■ **RECORDS FOR THIS EXERCISE**:
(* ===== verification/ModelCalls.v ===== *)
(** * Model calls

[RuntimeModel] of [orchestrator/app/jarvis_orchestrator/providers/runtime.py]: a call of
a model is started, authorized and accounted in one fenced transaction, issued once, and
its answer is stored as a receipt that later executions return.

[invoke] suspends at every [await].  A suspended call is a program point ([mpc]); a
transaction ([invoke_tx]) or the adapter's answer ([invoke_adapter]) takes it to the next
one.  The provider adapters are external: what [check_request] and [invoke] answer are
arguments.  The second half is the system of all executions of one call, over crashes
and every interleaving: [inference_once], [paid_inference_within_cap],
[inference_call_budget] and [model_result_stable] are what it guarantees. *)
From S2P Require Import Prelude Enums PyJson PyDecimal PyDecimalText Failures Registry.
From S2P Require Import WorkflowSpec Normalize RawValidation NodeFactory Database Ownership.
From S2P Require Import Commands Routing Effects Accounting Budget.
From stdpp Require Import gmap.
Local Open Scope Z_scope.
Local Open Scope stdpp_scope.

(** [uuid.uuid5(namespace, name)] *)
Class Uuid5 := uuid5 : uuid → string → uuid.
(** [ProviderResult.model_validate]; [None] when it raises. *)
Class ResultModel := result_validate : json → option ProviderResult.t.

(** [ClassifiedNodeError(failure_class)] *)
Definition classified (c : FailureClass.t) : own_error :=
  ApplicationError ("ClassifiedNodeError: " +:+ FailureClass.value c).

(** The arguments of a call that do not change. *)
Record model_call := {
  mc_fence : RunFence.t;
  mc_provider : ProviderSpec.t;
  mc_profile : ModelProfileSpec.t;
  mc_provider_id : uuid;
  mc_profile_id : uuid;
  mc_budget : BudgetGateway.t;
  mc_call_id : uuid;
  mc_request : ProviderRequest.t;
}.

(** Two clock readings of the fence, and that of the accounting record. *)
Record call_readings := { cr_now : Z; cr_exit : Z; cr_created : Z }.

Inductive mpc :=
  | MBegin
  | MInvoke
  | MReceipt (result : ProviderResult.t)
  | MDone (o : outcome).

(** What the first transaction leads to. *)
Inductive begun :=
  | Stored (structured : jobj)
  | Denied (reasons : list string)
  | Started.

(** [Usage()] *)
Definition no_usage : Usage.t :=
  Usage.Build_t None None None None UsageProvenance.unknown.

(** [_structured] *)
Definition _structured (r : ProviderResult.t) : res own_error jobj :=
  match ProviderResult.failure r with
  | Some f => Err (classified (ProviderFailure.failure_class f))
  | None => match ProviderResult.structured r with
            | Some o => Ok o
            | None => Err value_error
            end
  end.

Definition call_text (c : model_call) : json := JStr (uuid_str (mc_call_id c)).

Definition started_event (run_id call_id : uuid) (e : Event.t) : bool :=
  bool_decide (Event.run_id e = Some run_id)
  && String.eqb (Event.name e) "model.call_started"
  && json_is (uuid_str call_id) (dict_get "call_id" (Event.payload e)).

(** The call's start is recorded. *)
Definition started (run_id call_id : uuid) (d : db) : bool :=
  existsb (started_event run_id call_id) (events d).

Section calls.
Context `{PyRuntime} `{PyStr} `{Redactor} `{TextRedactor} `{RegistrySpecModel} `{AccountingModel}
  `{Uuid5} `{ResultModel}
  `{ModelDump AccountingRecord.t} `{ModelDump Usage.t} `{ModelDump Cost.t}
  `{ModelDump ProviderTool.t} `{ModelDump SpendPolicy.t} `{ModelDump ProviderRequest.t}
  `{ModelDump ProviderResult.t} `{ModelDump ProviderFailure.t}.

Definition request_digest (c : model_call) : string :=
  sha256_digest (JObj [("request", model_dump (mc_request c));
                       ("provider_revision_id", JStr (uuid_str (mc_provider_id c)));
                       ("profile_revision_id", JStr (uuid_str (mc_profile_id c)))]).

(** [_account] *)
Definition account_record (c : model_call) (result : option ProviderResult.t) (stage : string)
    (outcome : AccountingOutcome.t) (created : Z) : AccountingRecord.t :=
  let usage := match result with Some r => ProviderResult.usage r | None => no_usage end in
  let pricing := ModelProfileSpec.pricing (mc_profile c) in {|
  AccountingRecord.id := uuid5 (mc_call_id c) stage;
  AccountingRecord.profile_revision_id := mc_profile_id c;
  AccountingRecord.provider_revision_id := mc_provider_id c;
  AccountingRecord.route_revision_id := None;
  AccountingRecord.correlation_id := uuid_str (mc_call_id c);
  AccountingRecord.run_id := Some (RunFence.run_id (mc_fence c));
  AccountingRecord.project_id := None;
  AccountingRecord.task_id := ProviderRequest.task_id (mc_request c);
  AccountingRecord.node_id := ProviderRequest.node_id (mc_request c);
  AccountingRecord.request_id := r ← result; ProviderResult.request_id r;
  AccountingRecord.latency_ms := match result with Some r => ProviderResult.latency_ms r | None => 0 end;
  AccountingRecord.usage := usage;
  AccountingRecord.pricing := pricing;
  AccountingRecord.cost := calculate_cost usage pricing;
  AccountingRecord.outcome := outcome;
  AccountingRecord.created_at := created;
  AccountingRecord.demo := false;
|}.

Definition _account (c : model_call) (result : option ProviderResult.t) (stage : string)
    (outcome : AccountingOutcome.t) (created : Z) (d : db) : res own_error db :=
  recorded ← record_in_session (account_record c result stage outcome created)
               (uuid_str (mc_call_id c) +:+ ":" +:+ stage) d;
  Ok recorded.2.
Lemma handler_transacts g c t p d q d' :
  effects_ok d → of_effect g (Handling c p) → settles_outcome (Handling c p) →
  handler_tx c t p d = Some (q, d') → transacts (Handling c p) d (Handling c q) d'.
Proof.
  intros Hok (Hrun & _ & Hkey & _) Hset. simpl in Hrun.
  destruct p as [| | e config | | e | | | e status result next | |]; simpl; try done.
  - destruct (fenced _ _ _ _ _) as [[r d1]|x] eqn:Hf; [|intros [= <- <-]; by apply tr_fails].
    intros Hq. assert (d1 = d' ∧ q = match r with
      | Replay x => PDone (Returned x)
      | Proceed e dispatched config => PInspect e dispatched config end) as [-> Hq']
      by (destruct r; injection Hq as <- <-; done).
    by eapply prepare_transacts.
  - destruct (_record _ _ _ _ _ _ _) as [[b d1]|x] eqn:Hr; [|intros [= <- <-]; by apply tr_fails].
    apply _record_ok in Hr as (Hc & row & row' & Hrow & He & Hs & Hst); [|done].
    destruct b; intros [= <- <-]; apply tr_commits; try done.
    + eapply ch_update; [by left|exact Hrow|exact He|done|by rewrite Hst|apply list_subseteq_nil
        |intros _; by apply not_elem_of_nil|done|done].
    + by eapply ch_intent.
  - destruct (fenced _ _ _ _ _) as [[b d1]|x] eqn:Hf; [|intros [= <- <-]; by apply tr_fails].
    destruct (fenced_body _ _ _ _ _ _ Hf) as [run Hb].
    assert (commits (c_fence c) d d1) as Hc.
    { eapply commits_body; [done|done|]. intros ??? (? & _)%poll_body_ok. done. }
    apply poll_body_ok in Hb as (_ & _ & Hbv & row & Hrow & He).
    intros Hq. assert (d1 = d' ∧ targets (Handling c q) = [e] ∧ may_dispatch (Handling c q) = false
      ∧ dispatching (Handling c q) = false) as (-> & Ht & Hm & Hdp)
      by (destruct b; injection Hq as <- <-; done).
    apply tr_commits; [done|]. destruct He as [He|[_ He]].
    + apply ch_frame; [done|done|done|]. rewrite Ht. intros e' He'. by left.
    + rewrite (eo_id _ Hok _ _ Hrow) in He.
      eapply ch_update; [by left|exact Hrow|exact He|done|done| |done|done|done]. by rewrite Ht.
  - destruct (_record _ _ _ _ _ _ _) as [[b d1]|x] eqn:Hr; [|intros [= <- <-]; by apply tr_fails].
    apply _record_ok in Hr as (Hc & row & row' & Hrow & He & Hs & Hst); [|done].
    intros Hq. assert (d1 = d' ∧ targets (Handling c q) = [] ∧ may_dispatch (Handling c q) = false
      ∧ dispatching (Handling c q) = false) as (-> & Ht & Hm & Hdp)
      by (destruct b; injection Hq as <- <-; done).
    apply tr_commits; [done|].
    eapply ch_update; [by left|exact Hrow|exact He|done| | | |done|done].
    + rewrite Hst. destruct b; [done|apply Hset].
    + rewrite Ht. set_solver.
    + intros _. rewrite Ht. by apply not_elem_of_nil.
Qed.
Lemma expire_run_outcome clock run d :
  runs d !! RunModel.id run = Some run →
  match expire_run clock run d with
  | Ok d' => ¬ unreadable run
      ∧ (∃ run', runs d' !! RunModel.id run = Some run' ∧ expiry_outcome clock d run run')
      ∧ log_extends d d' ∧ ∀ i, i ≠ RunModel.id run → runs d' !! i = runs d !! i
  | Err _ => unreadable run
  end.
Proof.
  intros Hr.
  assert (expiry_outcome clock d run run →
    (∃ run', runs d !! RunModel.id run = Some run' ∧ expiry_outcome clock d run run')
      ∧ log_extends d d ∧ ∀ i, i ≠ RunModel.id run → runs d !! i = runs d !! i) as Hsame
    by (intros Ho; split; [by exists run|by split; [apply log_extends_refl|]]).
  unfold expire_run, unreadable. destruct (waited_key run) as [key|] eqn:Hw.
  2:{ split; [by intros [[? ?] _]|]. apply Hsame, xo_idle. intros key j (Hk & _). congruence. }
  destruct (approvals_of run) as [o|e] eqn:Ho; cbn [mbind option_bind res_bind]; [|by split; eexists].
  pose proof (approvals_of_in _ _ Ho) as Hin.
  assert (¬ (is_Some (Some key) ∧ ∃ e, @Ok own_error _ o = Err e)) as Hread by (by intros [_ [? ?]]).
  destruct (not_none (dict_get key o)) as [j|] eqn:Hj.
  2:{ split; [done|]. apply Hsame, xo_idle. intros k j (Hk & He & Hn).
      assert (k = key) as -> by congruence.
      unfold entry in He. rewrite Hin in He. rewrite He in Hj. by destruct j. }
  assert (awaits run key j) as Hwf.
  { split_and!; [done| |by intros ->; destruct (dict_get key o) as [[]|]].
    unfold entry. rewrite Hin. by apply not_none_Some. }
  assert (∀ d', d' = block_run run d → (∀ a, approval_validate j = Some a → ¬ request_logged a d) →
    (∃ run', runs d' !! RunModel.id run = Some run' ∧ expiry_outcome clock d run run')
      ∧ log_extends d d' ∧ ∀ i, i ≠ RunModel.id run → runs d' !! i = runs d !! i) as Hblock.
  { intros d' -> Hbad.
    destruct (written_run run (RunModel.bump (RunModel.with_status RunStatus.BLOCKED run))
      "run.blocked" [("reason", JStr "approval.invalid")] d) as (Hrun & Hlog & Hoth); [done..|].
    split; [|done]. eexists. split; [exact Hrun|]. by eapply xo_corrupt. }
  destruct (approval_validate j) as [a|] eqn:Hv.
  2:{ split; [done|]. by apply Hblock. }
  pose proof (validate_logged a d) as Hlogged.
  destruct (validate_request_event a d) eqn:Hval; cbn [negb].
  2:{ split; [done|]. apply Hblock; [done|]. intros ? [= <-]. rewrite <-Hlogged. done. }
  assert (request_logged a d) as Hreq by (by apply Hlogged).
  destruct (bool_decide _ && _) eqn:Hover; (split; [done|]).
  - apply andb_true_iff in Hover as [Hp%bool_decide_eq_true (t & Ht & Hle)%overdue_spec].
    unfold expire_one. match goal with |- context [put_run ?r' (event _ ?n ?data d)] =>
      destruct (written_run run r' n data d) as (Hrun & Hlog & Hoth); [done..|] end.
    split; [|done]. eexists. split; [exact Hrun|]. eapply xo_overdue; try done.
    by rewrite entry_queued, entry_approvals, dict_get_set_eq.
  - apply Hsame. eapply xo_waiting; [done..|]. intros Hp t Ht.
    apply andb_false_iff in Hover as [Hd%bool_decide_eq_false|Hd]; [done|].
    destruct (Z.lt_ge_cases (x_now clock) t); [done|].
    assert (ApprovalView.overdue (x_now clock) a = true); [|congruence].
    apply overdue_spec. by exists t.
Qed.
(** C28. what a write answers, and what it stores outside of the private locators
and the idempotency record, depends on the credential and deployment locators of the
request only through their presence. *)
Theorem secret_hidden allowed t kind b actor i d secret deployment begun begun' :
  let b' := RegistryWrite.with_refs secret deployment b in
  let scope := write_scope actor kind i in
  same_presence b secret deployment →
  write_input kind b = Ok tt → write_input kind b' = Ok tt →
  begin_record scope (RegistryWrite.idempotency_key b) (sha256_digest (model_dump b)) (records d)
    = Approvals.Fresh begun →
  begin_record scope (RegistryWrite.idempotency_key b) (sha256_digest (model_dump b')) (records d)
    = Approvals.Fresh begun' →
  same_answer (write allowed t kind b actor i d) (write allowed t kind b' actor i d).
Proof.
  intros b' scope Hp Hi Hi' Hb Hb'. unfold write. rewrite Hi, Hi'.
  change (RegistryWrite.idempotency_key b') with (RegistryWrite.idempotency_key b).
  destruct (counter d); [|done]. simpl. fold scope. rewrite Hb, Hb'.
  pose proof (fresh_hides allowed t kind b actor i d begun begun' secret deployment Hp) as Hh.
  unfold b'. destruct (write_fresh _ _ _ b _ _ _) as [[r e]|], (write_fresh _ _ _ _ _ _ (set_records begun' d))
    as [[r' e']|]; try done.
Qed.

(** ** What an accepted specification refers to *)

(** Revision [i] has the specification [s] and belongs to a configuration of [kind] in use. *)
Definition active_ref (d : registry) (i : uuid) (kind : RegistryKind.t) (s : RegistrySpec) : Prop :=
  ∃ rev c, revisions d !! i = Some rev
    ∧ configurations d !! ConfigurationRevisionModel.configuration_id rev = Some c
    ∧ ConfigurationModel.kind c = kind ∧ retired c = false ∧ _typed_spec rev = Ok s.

■ **WHAT TO PRODUCE**: Where the listing above reaches the line that contains "unfold entry in", start retyping, and finish with the line that contains "assert (∀ d', d'"; reproduce those lines exactly and no others.

■ **RESPONSE TO THE EXERCISE**:
      unfold entry in He. rewrite Hin in He. rewrite He in Hj. by destruct j. }
  assert (awaits run key j) as Hwf.
  { split_and!; [done| |by intros ->; destruct (dict_get key o) as [[]|]].
    unfold entry. rewrite Hin. by apply not_none_Some. }
  assert (∀ d', d' = block_run run d → (∀ a, approval_validate j = Some a → ¬ request_logged a d) →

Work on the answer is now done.